Can you imagine 7 of these guys playing and romping all over the grass and down in the ditch. The funniest time was when one of the cubs grabbed the tail of another one and pulled and pulled and pulled some more. We laughed so hard and no one had the video running.
We change the game plan today and eat early, then head out for a long morning game drive. We follow the animals today and our trip takes us down to the Mara River as we can see a huge herd of wildebeests poised to cross......or maybe not. Not 15 minutes later, part of the herd turns and starts running away from the river. Oh, nuts! There goes our crossing .......or maybe not. Aaron, our guide tells us to be patient and sure enough, the herd turns back towards the river. Now the wait is on again. In the meantime, at least three huge crocodiles are also waiting in the water for the crossing. The wildebeests are well aware that they are there, and this causes the eternal wait. Several hippos play around in the water, just waiting for more action.
This only a small fraction of the huge herd numbering well over 1,000 including wildebeests and zebras.
In spite of the crocodile, all make it but one....he grabs a weaker one and drowns it straight away. We think this is pretty fortunate that all make it but one. Then we realize that another wildebeest has made the crossing, but broken his leg. He won't last long as we see a pack of hyenas heading in his direction. These unfortunate deaths are Mother Nature at work as there are nearly 500,000 wildebeests born each year and if they all survived, the preserve could not support them.
After the river crossing, we wonder what will entertain us next as that event is pretty hard to top.

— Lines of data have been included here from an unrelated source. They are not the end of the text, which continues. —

(** * micperf: parameter sets, kernel categories, statistics and offload runs

    A shallow embedding of the benchmark harness in
    [micp/params.py], [micp/kernel.py], [micp/stats.py], [micp/offload.py]
    and [micp/common.py], followed by the properties proved about it.

    Python values are modelled as follows.
    - [str] (a Python 2 byte string) is [string]; [None] or a string is
      [option string].
    - a [dict] that is only looked up and assigned is a [gmap]; a [dict]
      that the code iterates over is an association list whose order is
      the iteration order (which Python 2 leaves unspecified, so the
      theorems hold for every order).
    - [float] is the kernel's binary64 [float]: the same IEEE 754 format
      and the same round-to-nearest operations as CPython's.
    - a raised exception is the [Raise] case of [result].                 *)

From Stdlib Require Import ZArith Ascii Floats Lia.
From Stdlib Require String.
From stdpp Require Import base option list strings gmap sorting pretty.

Local Open Scope Z_scope.

(* ===================================================================== *)
(** * Exceptions and the error monad                                      *)
(* ===================================================================== *)

(** The three messages [UnknownParamError] is raised with in [params.py]. *)
Inductive param_error : Type :=
| BadQuoting (input : string)
| UnknownKernelParameter (name : string)
| UnknownKernelFlag (flag : ascii)
| MalformedToken (token : string) (position : nat).

(** [micp.common.DEP_REDIST], [DEP_MPI], [DEP_LINPACK]. *)
Inductive dependency : Type := DEP_REDIST | DEP_MPI | DEP_LINPACK.

Inductive exn : Type :=
| MicpParamsHelpError
| UnknownParamError (why : param_error)
| InvalidParamTypeError (validator param value : string)
| MissingDependenciesError (dep : dependency)
| CalledProcessError (returncode : Z) (cmd : string)
| NoExecutionPermission (executable side : string)
| NoExecutableError
| PerfRegressionError
| GetOffloadIndexError
| NameError (msg : string)
| KeyError (key : string)
| ValueError (msg : string)
| RuntimeError (msg : string)
| OSError (msg : string)
| IndexError
| TypeError
| ZeroDivisionError
| NotImplementedError.

Inductive result (A : Type) : Type :=
| Ok (a : A)
| Raise (e : exn).
Arguments Ok {A} a.
Arguments Raise {A} e.

#[global] Instance result_ret : MRet result := fun A a => Ok a.
#[global] Instance result_bind : MBind result := fun A B f m =>
  match m with Ok a => f a | Raise e => Raise e end.
#[global] Instance result_fmap : FMap result := fun A B f m =>
  match m with Ok a => Ok (f a) | Raise e => Raise e end.

Definition is_Ok {A} (r : result A) : Prop :=
  match r with Ok _ => True | Raise _ => False end.

(* ===================================================================== *)
(** * Python built-ins used by the code                                   *)
(* ===================================================================== *)

Module Py.

(** [s.startswith(p)] *)
Definition startswith (s p : string) : bool := String.prefix p s.

(** [s[n:]] for [n >= 0] *)
Fixpoint str_from (n : nat) (s : string) : string :=
  match n, s with
  | O, _ => s
  | S n', String _ s' => str_from n' s'
  | S _, EmptyString => EmptyString
  end.

(** [s[:n]] for [n >= 0] *)
Fixpoint str_upto (n : nat) (s : string) : string :=
  match n, s with
  | S n', String c s' => String c (str_upto n' s')
  | _, _ => EmptyString
  end.

(** [s.find(sub)], with [None] for [-1] *)
Fixpoint find (sub s : string) : option nat :=
  if String.prefix sub s then Some O
  else match s with
       | EmptyString => None
       | String _ s' => S <$> find sub s'
       end.

(** [sub in s] *)
Definition contains (sub s : string) : bool := bool_decide (is_Some (find sub s)).

(** [sep.join(l)] *)
Definition join (sep : string) (l : list string) : string := String.concat sep l.

Definition is_digit (c : ascii) : bool :=
  match Ascii.is_nat c with Some _ => true | None => false end.

Definition is_alpha (c : ascii) : bool :=
  let n := nat_of_ascii c in
  (((65 <=? n) && (n <=? 90)) || ((97 <=? n) && (n <=? 122)))%nat.

Fixpoint all_digits (s : string) : bool :=
  match s with
  | EmptyString => true
  | String c s' => is_digit c && all_digits s'
  end.

(** [s.isdigit()]: at least one character and only digits *)
Definition isdigit (s : string) : bool :=
  match s with EmptyString => false | _ => all_digits s end.

Definition newline : ascii := "010"%char.
Definition dquote : ascii := "034"%char.

(** What a trailing [$] of a [re] pattern accepts: the end of the string,
    or one newline right before it. *)
Definition re_at_end (s : string) : bool :=
  match s with
  | EmptyString => true
  | String c EmptyString => bool_decide (c = newline)
  | _ => false
  end.

(** [re.match('^-?\d+$', s)] *)
Fixpoint re_digits_end (s : string) : bool :=
  match s with
  | EmptyString => false
  | String c s' => is_digit c && (re_at_end s' || re_digits_end s')
  end.

Definition re_signed_int (s : string) : bool :=
  match s with
  | String "-"%char s' => re_digits_end s'
  | _ => re_digits_end s
  end.
Lemma flatten_items_raise (d : dict) :
  Forall (fun kv => raise_spec (snd kv) /\
                    match snd kv with PList l => Forall raise_spec l | _ => True end) d ->
  forall out0 e,
    flatten_items flatten_nested_dictionary d out0 = Raises e ->
    e = AttributeError /\ list_in_list (PDict d).
Proof.
  induction 1 as [|[key val] d [Hval Hlist] Hd IH]; intros out0 e Hrun;
    simpl in *; [discriminate|].
  assert (Hnext : forall out1,
             flatten_items flatten_nested_dictionary d out1 = Raises e ->
             e = AttributeError /\ list_in_list (PDict ((key, val) :: d))).
  { intros out1 H. destruct (IH _ _ H) as [-> Hlil]. split; [reflexivity|].
    inversion Hlil; subst.
    - eapply lil_here; [right; eassumption|eassumption].
    - eapply lil_dict; [right; eassumption|eassumption].
    - eapply lil_list; [right; eassumption|eassumption|eassumption]. }
  destruct val as [| | | |l|d0]; try (eapply Hnext; exact Hrun).
  - destruct (flatten_subdicts flatten_nested_dictionary l out0) as [out1|e'] eqn:Hl.
    + eapply Hnext; exact Hrun.
    + injection Hrun as <-.
      destruct (flatten_subdicts_raise _ Hlist _ _ Hl) as [-> [[l' Hin]|[d' [Hin Hd']]]];
        (split; [reflexivity|]).
      * eapply lil_here; [left; reflexivity|exact Hin].
      * eapply lil_list; [left; reflexivity|exact Hin|exact Hd'].
  - unfold update_with in Hrun.
    destruct (flatten_nested_dictionary (PDict d0)) as [w|e'] eqn:Hd0.
    + destruct (flatten_dict_returns_dict _ _ Hd0) as [items ->].
      eapply Hnext; exact Hrun.
    + injection Hrun as <-. destruct (Hval _ Hd0) as [-> Hlil].
      split; [reflexivity|].
      eapply lil_dict; [left; reflexivity|exact (Hlil d0 eq_refl)].
Qed.

Lemma raise_spec_all (v : pyval) :
  raise_spec v /\ match v with PList l => Forall raise_spec l | _ => True end.
Proof.
  induction v as [| | | |l IH|d IH] using pyval_nested_ind;
    try (split; [intros e H; discriminate|exact I]).
  - split.
    + intros e H. injection H as <-. split; [reflexivity|discriminate].
    + eapply Forall_impl; [|exact IH]. now intros x [H _].
  - split; [|exact I]. intros e H. rewrite flatten_dict_eq in H.
    destruct (flatten_items flatten_nested_dictionary d []) as [out'|e'] eqn:Hrun;
      [discriminate|].
    injection H as <-.
    destruct (flatten_items_raise _ IH _ _ Hrun) as [-> Hlil].
    split; [reflexivity|]. now intros d0 _.
Qed.

Lemma flatten_subdicts_raises_at (x : pyval) (l : list pyval) :
  In x l ->
  (exists e, flatten_nested_dictionary x = Raises e) ->
  forall out0, exists e,
    flatten_subdicts flatten_nested_dictionary l out0 = Raises e.
Proof.
  intros Hin [e0 Hx]. induction l as [|y l IH]; intros out0; [destruct Hin|].
  simpl. destruct Hin as [->|Hin].
  - destruct x as [| | | |l'|d']; try discriminate; unfold update_with;
      rewrite Hx; eauto.
  - destruct y as [| | | |l'|d']; try (now apply IH).
    + eexists. reflexivity.
    + unfold update_with.
      destruct (flatten_nested_dictionary (PDict d')) as [[| | | |?|?]|?];
        eauto.
Qed.

Lemma flatten_items_raises_at (key : string) (val : pyval) (d : dict) :
  In (key, val) d ->
  match val with
  | PDict _ => exists e, flatten_nested_dictionary val = Raises e
  | PList l => forall out0, exists e,
                 flatten_subdicts flatten_nested_dictionary l out0 = Raises e
  | _ => False
  end ->
  forall out0, exists e, flatten_items flatten_nested_dictionary d out0 = Raises e.
Proof.
  intros Hin Hval. induction d as [|[k0 v0] d IH]; intros out0; [destruct Hin|].
  simpl. destruct Hin as [Heq|Hin].
  - injection Heq as -> ->. destruct val as [| | | |l|d0]; try contradiction.
    + destruct (Hval out0) as [e ->]. eauto.
    + destruct Hval as [e He]. unfold update_with. rewrite He. eauto.
  - destruct v0 as [| | | |l|d0]; try (now apply IH).
    + destruct (flatten_subdicts flatten_nested_dictionary l out0); eauto.
    + unfold update_with.
      destruct (flatten_nested_dictionary (PDict d0)) as [[| | | |?|?]|?];
        eauto.
Qed.

Lemma list_in_list_raises (v : pyval) :
  list_in_list v -> exists e, flatten_nested_dictionary v = Raises e.
Proof.
  induction 1 as [d k l l' Hin Hin'|d k d' Hin Hd' IH|d k l d' Hin Hin' Hd' IH];
    rewrite flatten_dict_eq.
  - destruct (flatten_items_raises_at _ _ _ Hin) with (out0 := @nil (string * pyval))
      as [e ->]; [|eauto].
    intros out0. eapply flatten_subdicts_raises_at; [exact Hin'|].
    exists AttributeError. reflexivity.
  - destruct (flatten_items_raises_at _ _ _ Hin) with (out0 := @nil (string * pyval))
      as [e ->]; [|eauto].
    exact IH.
  - destruct (flatten_items_raises_at _ _ _ Hin) with (out0 := @nil (string * pyval))
      as [e ->]; [|eauto].
    intros out0. eapply flatten_subdicts_raises_at; [exact Hin'|exact IH].
Qed.

(** [flatten_nested_dictionary] raises on a dict exactly when a list
    reached from it has a list among its elements: the recursive call then
    asks a list for its [items]. *)
Theorem flatten_nested_dictionary_raises (d : dict) :
  (exists e, flatten_nested_dictionary (PDict d) = Raises e) <->
  list_in_list (PDict d).
Proof.
  split.
  - intros [e H]. exact (proj2 (proj1 (raise_spec_all (PDict d)) e H) d eq_refl).
  - apply list_in_list_raises.
Qed.

End Flatten.

(* ================================================================== *)
(** * Properties of the settings handler *)
(* ================================================================== *)

Section SettingsHandler.

Import dicts flattening nesting settings_handler memory_handler_settings.

Lemma dict_has_keys (key : string) (d : dict) :
  dict_has key d = true <-> In key (keys d).
Proof.
  unfold dict_has. induction d as [|[k v] d IH]; simpl.
  - split; [discriminate|intros []].
  - destruct (String.eqb_spec key k) as [->|Hne].
    + split; [now left|reflexivity].
    + rewrite IH. split; [now right|]. intros [H|H]; [congruence|exact H].
Qed.

Lemma dict_get_keys (key : string) (d : dict) :
  In key (keys d) <-> exists v, dict_get key d = Some v.
Proof.
  rewrite <- dict_has_keys. unfold dict_has.
  destruct (dict_get key d); split; eauto; try discriminate.
  intros [v H]; discriminate.
Qed.

Lemma exit_unless_all_dict (names : list string) (d : dict) :
  exit_unless_all names (PDict d) = Done tt <->
  forall name, In name names -> In name (keys d).
Proof.
  induction names as [|n names IH]; simpl.
  - split; [intros _ name []|reflexivity].
  - destruct (dict_has n d) eqn:Hn; simpl.
    + rewrite IH. apply dict_has_keys in Hn. split.
      * intros H name [<-|Hin]; [exact Hn|now apply H].
      * intros H name Hin. apply H. now right.
    + split; [discriminate|]. intros H.
      assert (Hin : In n (keys d)) by (apply H; now left).
      apply dict_has_keys in Hin. congruence.
Qed.

(** The two checks of the constructor both pass on a dict exactly when the
    five groups are keys of the dict, no list reached from it has a list
    among its elements, and each of the eight settings is the key of a
    scalar at any depth, in whichever group.  [token] and [main_guild_id]
    are asked for only when the value of [provider_settings] is itself the
    string [discord]. *)
Theorem verify_settings_accepts (d : dict) :
  (verify_settings_group_existence (PDict d) = Done tt /\
   verify_settings_existence (PDict d) = Done tt) <->
  ((forall group, In group vital_settings_group_list -> In group (keys d)) /\
   ~ list_in_list (PDict d) /\
   (forall setting, In setting vital_settings_list -> leaf setting (PDict d)) /\
   (dict_get "provider_settings" d = Some (PStr "discord") ->
    forall setting, In setting necessary_discord_settings_list ->
                    leaf setting (PDict d))).
Proof.
  unfold verify_settings_group_existence, verify_settings_existence.
  rewrite exit_unless_all_dict.
  destruct (flatten_nested_dictionary (PDict d)) as [w|e] eqn:Hflat;
    cbn [of_completion and_then].
  - destruct (flatten_nested_dictionary_keys _ _ Hflat) as [out [-> Hkeys]].
    assert (Hnl : ~ list_in_list (PDict d)).
    { intros H. apply flatten_nested_dictionary_raises in H.
      destruct H as [e He]. congruence. }
    assert (Hall : forall names,
               exit_unless_all names (PDict out) = Done tt <->
               forall name, In name names -> leaf name (PDict d)).
    { intros names. rewrite exit_unless_all_dict. split; intros H name Hin.
      - apply Hkeys. now apply H.
      - apply Hkeys. now apply H. }
    split.
    + intros [Hgroups Hrun]. split; [exact Hgroups|]. split; [exact Hnl|].
      destruct (exit_unless_all vital_settings_list (PDict out)) as [[]|r] eqn:Hvital;
        cbn [and_then] in Hrun; [|discriminate].
      split; [now apply Hall|]. intros Hps.
      cbn [subscript] in Hrun. rewrite Hps in Hrun.
      cbn [and_then eq_str] in Hrun. rewrite String.eqb_refl in Hrun.
      now apply Hall.
    + intros [Hgroups [_ [Hvital Hdiscord]]]. split; [exact Hgroups|].
      apply Hall in Hvital. rewrite Hvital. cbn [and_then subscript].
      assert (Hin : In "provider_settings"%string (keys d)).
      { apply Hgroups. simpl. tauto. }
      apply dict_get_keys in Hin. destruct Hin as [ps Hps]. rewrite Hps.
      cbn [and_then].
      destruct (eq_str ps "discord") eqn:Heq; [|reflexivity].
      apply Hall. apply Hdiscord. rewrite Hps. f_equal.
      destruct ps; try discriminate. cbn [eq_str] in Heq.
      apply String.eqb_eq in Heq. now subst.
  - split; [intros [_ H]; discriminate|]. intros [_ [Hnl _]]. exfalso.
    apply Hnl. apply flatten_nested_dictionary_raises. eauto.
Qed.
Lemma preserves_resolve (name : string) : preserves P (resolve name).
Proof.
  unfold resolve, fdb_cursor, cur_close; frames;
    solve [apply preserves_on_fdb | apply preserves_execute
          | apply preserves_fetchone | apply preserves_subscript0].
Qed.

Lemma preserves_flush_locked (name : string) (tuples : list obs) :
  preserves P (flush_locked name tuples).
Proof.
  unfold flush_locked, fdb_cursor, cur_close, fdb_commit; frames;
    solve [apply preserves_on_fdb | apply preserves_execute
          | apply preserves_resolve | apply preserves_subscript_last].
Qed.

Hypothesis P_fdb_lock : forall x, blind_to P (set_fdb_lock x).
Hypothesis P_buffer_lock : forall x, blind_to P (set_buffer_lock x).

Lemma preserves_fdb_lock_acquire : preserves P fdb_lock_acquire.
Proof. unfold fdb_lock_acquire; frames. Qed.

Lemma preserves_fdb_lock_release : preserves P fdb_lock_release.
Proof. unfold fdb_lock_release; frames. Qed.

Lemma preserves_buffer_lock_acquire : preserves P buffer_lock_acquire.
Proof. unfold buffer_lock_acquire; frames. Qed.

Lemma preserves_buffer_lock_release : preserves P buffer_lock_release.
Proof. unfold buffer_lock_release; frames. Qed.

Lemma preserves_flush_item (name : string) (tuples : list obs) :
  preserves P (flush_item name tuples).
Proof.
  unfold flush_item; frames;
    solve [apply preserves_fdb_lock_acquire | apply preserves_flush_locked].
Qed.

Hypothesis P_clear :
  forall name, blind_to P (fun s => set_buffer (dict_set name [] (_buffer s)) s).

Lemma preserves_buffer_get (name : string) : preserves P (buffer_get name).
Proof. unfold buffer_get; frames. Qed.

Lemma preserves_drain (name : string) : preserves P (drain name).
Proof.
  unfold drain; frames;
    solve [apply preserves_buffer_lock_acquire | apply preserves_buffer_lock_release
          | apply preserves_buffer_get].
Qed.

Lemma preserves_dump_item (name : string) : preserves P (dump_item name).
Proof.
  unfold dump_item; frames;
    solve [apply preserves_drain | apply preserves_flush_item
          | apply preserves_fdb_lock_release].
Qed.

Lemma preserves_dump : preserves P _dump.
Proof. unfold _dump; frames; apply preserves_dump_item. Qed.

Lemma preserves_parse_item (it : item) : preserves P (parse_item it).
Proof. unfold parse_item; frames. Qed.

Hypothesis P_connected : forall x, blind_to P (set_connected x).
Hypothesis P_alive : forall x, blind_to P (set_alive x).

Lemma preserves_stop : preserves P stop.
Proof.
  unfold stop, fdb_close; frames;
    solve [apply preserves_dump | apply preserves_fdb_lock_acquire
          | apply preserves_fdb_lock_release | apply preserves_on_fdb].
Qed.

Lemma preserves_run : preserves P run.
Proof. unfold run; frames. Qed.

End MethodFrames.

Section MethodsTotal.
Context {types : Types} {clock : Clock} {builtins : Builtins}.

Lemma total_on_fdb {A : Type} (cl : call) (op : conn -> (exn + A) * conn) :
  total (on_fdb cl op).
Proof. unfold on_fdb; frames. Qed.

Lemma total_execute (stmt : string) (params : list sqlval) (cur : option cursor) :
  total (_execute stmt params cur).
Proof.
  unfold _execute, fdb_cursor, cur_execute, cur_close; frames; apply total_on_fdb.
Qed.
(** C6 at the failing input: the create dialog of the My-files page stores
    [app.py] with no [language] field and with empty content, although the
    helpers of the same page map the name to [python] and to the Python
    starter line; on the shared-with-me page, which does call the helpers,
    [notes.txt] gets the code comment instead of the empty starter content
    the table lists for [txt]. *)
Theorem my_files_create_ignores_extension :
  getFileLanguage "app.py" = "python"
  ∧ getInitialContent "app.py" = "# Start coding here" ++ JS.nl
  ∧ files Scenario.created !! "f1" = Some Scenario.createdDoc
  ∧ name Scenario.createdDoc = "app.py"
  ∧ language Scenario.createdDoc = None
  ∧ content Scenario.createdDoc = Some EmptyString
  ∧ (∀ cu s now, language (FileSystem.newDocument cu s now) = None)
  ∧ JS.lookupLit "txt" contentMap = Some EmptyString
  ∧ content (SharedFiles.newDocument Scenario.bob Scenario.bobAtTop 5)
    = Some ("// Start coding here" ++ JS.nl).
Proof.
  repeat match goal with |- _ ∧ _ => split end;
    try (intros; vm_compute; reflexivity).
Qed.

(** The shared-with-me page does store the language and the starter
    content for [app.py]. *)
Lemma shared_create_app_py (cu : User) s now :
  SharedFiles.newFileName s = "app.py" →
  SharedFiles.newFileType s = type_file →
  language (SharedFiles.newDocument cu s now) = Some "python"
  ∧ content (SharedFiles.newDocument cu s now)
    = Some ("# Start coding here" ++ JS.nl).
Proof.
  intros Hn Ht. unfold SharedFiles.newDocument. rewrite Hn, Ht. simpl.
  split; reflexivity.
Qed.

Import System.


Lemma inherited_false_function (k : string) :
  JS.inherited k = false → JS.inheritedFunction k = false.
Proof.
  unfold JS.inherited, JS.inheritedFunction, JS.objectPrototype.
  rewrite existsb_app. by intros [H _]%orb_false_iff.
Qed.

Lemma nonStringFields_false (s : SharedFiles.State) :
  SharedFiles.nonStringFields s = false → SharedFiles.functionFields s = false.
Proof.
  unfold SharedFiles.nonStringFields, SharedFiles.functionFields, inheritedKey.
  destruct (SharedFiles.newFileType s); [|done]. apply inherited_false_function.
Qed.




End Creation.

(** * Further properties of the code *)

(** ** File names, extensions and the two tables *)

Section Extensions.

Import Listing.

Lemma lowerChar_dot (c : ascii) :
  Ascii.eqb (JS.lowerChar c) "." = Ascii.eqb c ".".
Proof.
  destruct c as [b0 b1 b2 b3 b4 b5 b6 b7].
  destruct b0, b1, b2, b3, b4, b5, b6, b7; reflexivity.
Qed.

Lemma lowerChar_idem (c : ascii) :
  JS.lowerChar (JS.lowerChar c) = JS.lowerChar c.
Proof.
  destruct c as [b0 b1 b2 b3 b4 b5 b6 b7].
  destruct b0, b1, b2, b3, b4, b5, b6, b7; reflexivity.
Qed.

Lemma toLowerCase_idem (s : string) :
  JS.toLowerCase (JS.toLowerCase s) = JS.toLowerCase s.
Proof.
  induction s as [|c s IH]; simpl; [done|].
  by rewrite lowerChar_idem, IH.
Qed.

Lemma split_toLowerCase (s : string) :
  JS.split "." (JS.toLowerCase s) = JS.toLowerCase <$> JS.split "." s.
Proof.
  induction s as [|c s IH]; [done|].
  change (JS.toLowerCase (String c s))
    with (String (JS.lowerChar c) (JS.toLowerCase s)).
  rewrite !split_String, lowerChar_dot, IH.
  destruct (Ascii.eqb c "."); [done|].
  by destruct (JS.split "." s).
Qed.

Lemma extension_toLowerCase (n : string) :
  extension (JS.toLowerCase n) = extension n.
Proof.
  unfold extension, JS.pop. rewrite split_toLowerCase, fmap_last.
  destruct (last (JS.split "." n)) as [seg|]; simpl; [|done].
  by rewrite toLowerCase_idem.
Qed.

Lemma lookupLit_elem (k v : string) (tbl : list (string * string)) :
  JS.lookupLit k tbl = Some v → (k, v) ∈ tbl.
Proof.
  induction tbl as [|[k' v'] tbl IH]; simpl; [discriminate|].
  destruct (String.eqb k k') eqn:Hk.
  - apply String.eqb_eq in Hk as ->. intros [= ->]. apply list_elem_of_here.
  - intros H. apply list_elem_of_further. by apply IH.
Qed.

(** The language and the starter content depend on the file name only up
    to letter case. *)
Theorem language_ignores_case (n m : string) :
  JS.toLowerCase n = JS.toLowerCase m →
  getFileLanguage n = getFileLanguage m
  ∧ getInitialContent n = getInitialContent m.
Proof.
  intros H. unfold getFileLanguage, getInitialContent.
  by rewrite <- (extension_toLowerCase n), <- (extension_toLowerCase m), H.
Qed.

Lemma language_ignores_case_witness :
  getFileLanguage "Main.JAVA" = getFileLanguage "main.java"
  ∧ getInitialContent "Main.JAVA" = getInitialContent "main.java".
Proof. apply (language_ignores_case "Main.JAVA" "main.java"). reflexivity. Defined.

Lemma lookupOr_cases tbl ext fallback :
  JS.truthy fallback = true →
  JS.truthy (lookupOr tbl ext fallback) = true
  ∧ (lookupOr tbl ext fallback = fallback
     ∨ ∃ k, (k, lookupOr tbl ext fallback) ∈ tbl).
Proof.
  intros Hf. unfold lookupOr.
  destruct (JS.lookupLit _ tbl) as [v|] eqn:Hv; simpl; [|by auto].
  unfold JS.orElse. destruct (JS.truthy v) eqn:Ht; [|by auto].
  split; [done|]. right. eexists. by apply lookupLit_elem.
Qed.

(** For every name whose table key is not an inherited member, the language
    is a value of the language table, and the starter content is a non-empty
    value of the content table: the empty entry of [txt] is never
    returned. *)
Theorem helpers_range (n : string) :
  inheritedKey n = false →
  getFileLanguage n ∈ languageMap.*2
  ∧ getInitialContent n ∈ contentMap.*2
  ∧ JS.truthy (getFileLanguage n) = true
  ∧ JS.truthy (getInitialContent n) = true.
Proof.
  intros _. unfold getFileLanguage, getInitialContent.
  destruct (lookupOr_cases languageMap (extension n) "plaintext" eq_refl)
    as [Hl1 Hl2].
  destruct (lookupOr_cases contentMap (extension n) startCoding eq_refl)
    as [Hc1 Hc2].
  split; [|split; [|done]].
  - destruct Hl2 as [-> | [k Hk]].
    + apply list_elem_of_fmap. exists ("txt", "plaintext").
      split; [done|]. unfold languageMap.
      repeat first [apply list_elem_of_here | apply list_elem_of_further].
    + apply list_elem_of_fmap. by exists (k, lookupOr languageMap (extension n) "plaintext").
  - destruct Hc2 as [-> | [k Hk]].
    + apply list_elem_of_fmap. exists ("js", startCoding).
      split; [done|]. unfold contentMap.
      repeat first [apply list_elem_of_here | apply list_elem_of_further].
    + apply list_elem_of_fmap. by exists (k, lookupOr contentMap (extension n) startCoding).
Qed.

Lemma helpers_range_witness :
  getFileLanguage "notes.txt" ∈ languageMap.*2
  ∧ JS.truthy (getInitialContent "notes.txt") = true.
Proof.
  destruct (helpers_range "notes.txt" eq_refl) as (H1 & _ & _ & H4).
  exact (conj H1 H4).
Defined.

(** The extension is what follows the last dot, and a name without a dot is
    its own extension: [py] and [lib.v2.py] are both Python files. *)
Theorem extension_is_last_segment (stem ext : string) :
  JS.split "." ext = [ext] →
  extension (stem ++ "." ++ ext) = Some (JS.toLowerCase ext)
  ∧ extension ext = Some (JS.toLowerCase ext)
  ∧ getFileLanguage (stem ++ "." ++ ext) = getFileLanguage ext
  ∧ getInitialContent (stem ++ "." ++ ext) = getInitialContent ext.
Proof.
  intros H.
  assert (H1 := extension_dotted stem ext H).
  assert (H2 : extension ext = Some (JS.toLowerCase ext))
    by (unfold extension, JS.pop; by rewrite H).
  unfold getFileLanguage, getInitialContent. by rewrite H1, H2.
Qed.
(** * PerpBitmart: a shallow embedding of [utilities/bitmart_perp.py]

    The adapter sits between a trading caller and the ccxt session.  The
    embedding keeps the shape of the Python code:

    - numbers that Python holds as [float] or [int] are the rationals they
      denote ([Q]); [Decimal(x)] is exact, so it is the identity on them;
    - [Decimal] arithmetic runs under the precision of the decimal context
      of the running thread, which the constructor sets to 10 where it
      runs: every product and quotient is the exact result rounded to that
      many significant decimal digits, ties to even ([round_sig 10 prec]);
    - a value stored in a pydantic [float] field becomes a binary64
      ([to_float]): the nearest one, ties to even, with a 53-bit
      significand in the normal range, a multiple of [2^-1074] below it
      and an infinity from [2^1024 - 2^970] on;
    - the methods are [async def]s over [self._session]; they are written
      in a small monad that threads the list of session calls made so far,
      what was printed and the decimal precision, and ends in a returned
      value or a raised exception; [except Exception] catches the
      exceptions that derive from [Exception] and lets a cancellation
      through;
    - the session is a record of functions giving the outcome of each of
      its methods. *)

From Stdlib Require Import ZArith QArith Qabs Lia Lqa String Ascii List Bool.
From Stdlib Require Import DecimalString.
From Equations Require Import Equations.
From stdpp Require Import base option list strings gmap.

Local Open Scope Z_scope.

(** ** Rounding to a number of significant digits *)

Module Rounding.

(** Number of base-[beta] digits of a positive integer, by repeated
    division; [fuel] bounds the number of divisions. *)
Fixpoint Zdigits_aux (fuel : nat) (beta n : Z) : Z :=
  match fuel with
  | O => 0
  | S f => if n <=? 0 then 0 else 1 + Zdigits_aux f beta (n / beta)
  end.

We are not disappointed as we find a mother wart hog and her three piglets. They are all so ugly, they are cute. Look closely and you see that the mother is on her knees. Her neck is too short for her to bend down and graze. Mother Nature messed up on this one!!!
We are glad we have had breakfast as we are in no hurry to return to the lodge. Soon the hunt is on for the black rhino. These rare animals have been poached to near extinction, so it will be something if we find one. Not long after, we head off in a rush and sure enough, there is a lone female black rhino--quite rare indeed and we enjoy a great photo shoot.
We have arrived at our final destination where we will be for 3 days which is very nice as we have moved a lot. The travel between lodges and preserves has been torturous at best...many bad roads and lots of dust. Once we arrive, always it is beautiful, so we put up with the inconvenience.
Late game drive yesterday in the Maasai Mara brought great rewards after what had been a rather boring time. ( can't believe we are bored with elephants, giraffes and zebras!). As we head back to the lodge, our guide hears something on the radio and takes off at breakneck speed. We are rewarded with 2 female lions, their 7 cubs and a recently killed zebra. The antics of the cubs entertain us all for a long time. In the meantime, the African sunset captivates some of us.
Our long day has a spectacular ending and we are so tired most of us struggle to stay awake through dinner. A good night's sleep and we will be good to go again tomorrow.